Stored dataset items
(** * proglog: the segment storage engine (store, index, segment)

    A shallow embedding of [internal/log]: the length-framed [store], the
    memory-mapped [index] of 12-byte entries, and the [segment] that ties
    one store and one index together.  Go's fixed-width integers are [Z]
    with the wrap-around written out, byte slices are [list byte], and every
    method is a function from the receiver's state to an outcome and the
    receiver's next state.

    What the embedding leaves out: the store's mutex (calls are taken one at
    a time), file names and directories (a file is its content), and the
    failures of [os.OpenFile], [os.Stat], [Sync] and [gommap.Map].  A write
    to the store file can fail: the file has a limit on its length. *)

From Stdlib Require Import ZArith List Lia Bool.
From coqutil Require Import Byte Word.LittleEndianList.
Import ListNotations.
Local Open Scope Z_scope.

Set Implicit Arguments.

(** ** Machine integers *)

(** Conversion to [uint64], [uint32] and [int64]. *)
Definition u64 (z : Z) : Z := z mod 2 ^ 64.
Definition u32 (z : Z) : Z := z mod 2 ^ 32.
Definition i64 (z : Z) : Z := (z + 2 ^ 63) mod 2 ^ 64 - 2 ^ 63.

(** [len(b)] of a slice. *)
Definition len {A : Type} (l : list A) : Z := Z.of_nat (length l).

(** ** Outcomes *)

(** The error values the package can observe.  The code reports both of the
    spec's [NotFound] and [IndexFull] as [io.EOF]. *)
Inductive error : Type :=
| io_EOF        (* io.EOF *)
| os_error      (* an error of a file operation (os, syscall) *)
| proto_error   (* proto.Marshal / proto.Unmarshal failed *)
| go_panic.     (* a run-time panic: slice bounds out of range *)

Inductive result (A : Type) : Type :=
| Ok (a : A)
| Err (e : error).
Arguments Ok {A} a.
Arguments Err {A} e.

(** ** Byte slices *)

(** [b[lo:hi]]; [None] is the slice-bounds panic. *)
Definition slice (b : list byte) (lo hi : Z) : option (list byte) :=
  if (0 <=? lo) && (lo <=? hi) && (hi <=? len b)
  then Some (firstn (Z.to_nat (hi - lo)) (skipn (Z.to_nat lo) b))
  else None.

(** [copy(b[lo:lo+len(src)], src)] for a destination slice that is in
    bounds: the bytes before and after the window are kept. *)
Definition overwrite (b : list byte) (lo : Z) (src : list byte) : list byte :=
  firstn (Z.to_nat lo) b ++ src ++ skipn (Z.to_nat lo + length src) b.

> [Exercise details]: Repeat each of the records exactly as written.

> [Written answer]:
(** * proglog: the segment storage engine (store, index, segment)

    A shallow embedding of [internal/log]: the length-framed [store], the
    memory-mapped [index] of 12-byte entries, and the [segment] that ties
    one store and one index together.  Go's fixed-width integers are [Z]
    with the wrap-around written out, byte slices are [list byte], and every
    method is a function from the receiver's state to an outcome and the
    receiver's next state.

    What the embedding leaves out: the store's mutex (calls are taken one at
    a time), file names and directories (a file is its content), and the
    failures of [os.OpenFile], [os.Stat], [Sync] and [gommap.Map].  A write
    to the store file can fail: the file has a limit on its length. *)

From Stdlib Require Import ZArith List Lia Bool.
From coqutil Require Import Byte Word.LittleEndianList.
Import ListNotations.
Local Open Scope Z_scope.

Set Implicit Arguments.

(** ** Machine integers *)

(** Conversion to [uint64], [uint32] and [int64]. *)
Definition u64 (z : Z) : Z := z mod 2 ^ 64.
Definition u32 (z : Z) : Z := z mod 2 ^ 32.
Definition i64 (z : Z) : Z := (z + 2 ^ 63) mod 2 ^ 64 - 2 ^ 63.

(** [len(b)] of a slice. *)
Definition len {A : Type} (l : list A) : Z := Z.of_nat (length l).

(** ** Outcomes *)

(** The error values the package can observe.  The code reports both of the
    spec's [NotFound] and [IndexFull] as [io.EOF]. *)
Inductive error : Type :=
| io_EOF        (* io.EOF *)
| os_error      (* an error of a file operation (os, syscall) *)
| proto_error   (* proto.Marshal / proto.Unmarshal failed *)
| go_panic.     (* a run-time panic: slice bounds out of range *)

Inductive result (A : Type) : Type :=
| Ok (a : A)
| Err (e : error).
Arguments Ok {A} a.
Arguments Err {A} e.

(** ** Byte slices *)

(** [b[lo:hi]]; [None] is the slice-bounds panic. *)
Definition slice (b : list byte) (lo hi : Z) : option (list byte) :=
  if (0 <=? lo) && (lo <=? hi) && (hi <=? len b)
  then Some (firstn (Z.to_nat (hi - lo)) (skipn (Z.to_nat lo) b))
  else None.

(** [copy(b[lo:lo+len(src)], src)] for a destination slice that is in
    bounds: the bytes before and after the window are kept. *)
Definition overwrite (b : list byte) (lo : Z) (src : list byte) : list byte :=
  firstn (Z.to_nat lo) b ++ src ++ skipn (Z.to_nat lo + length src) b.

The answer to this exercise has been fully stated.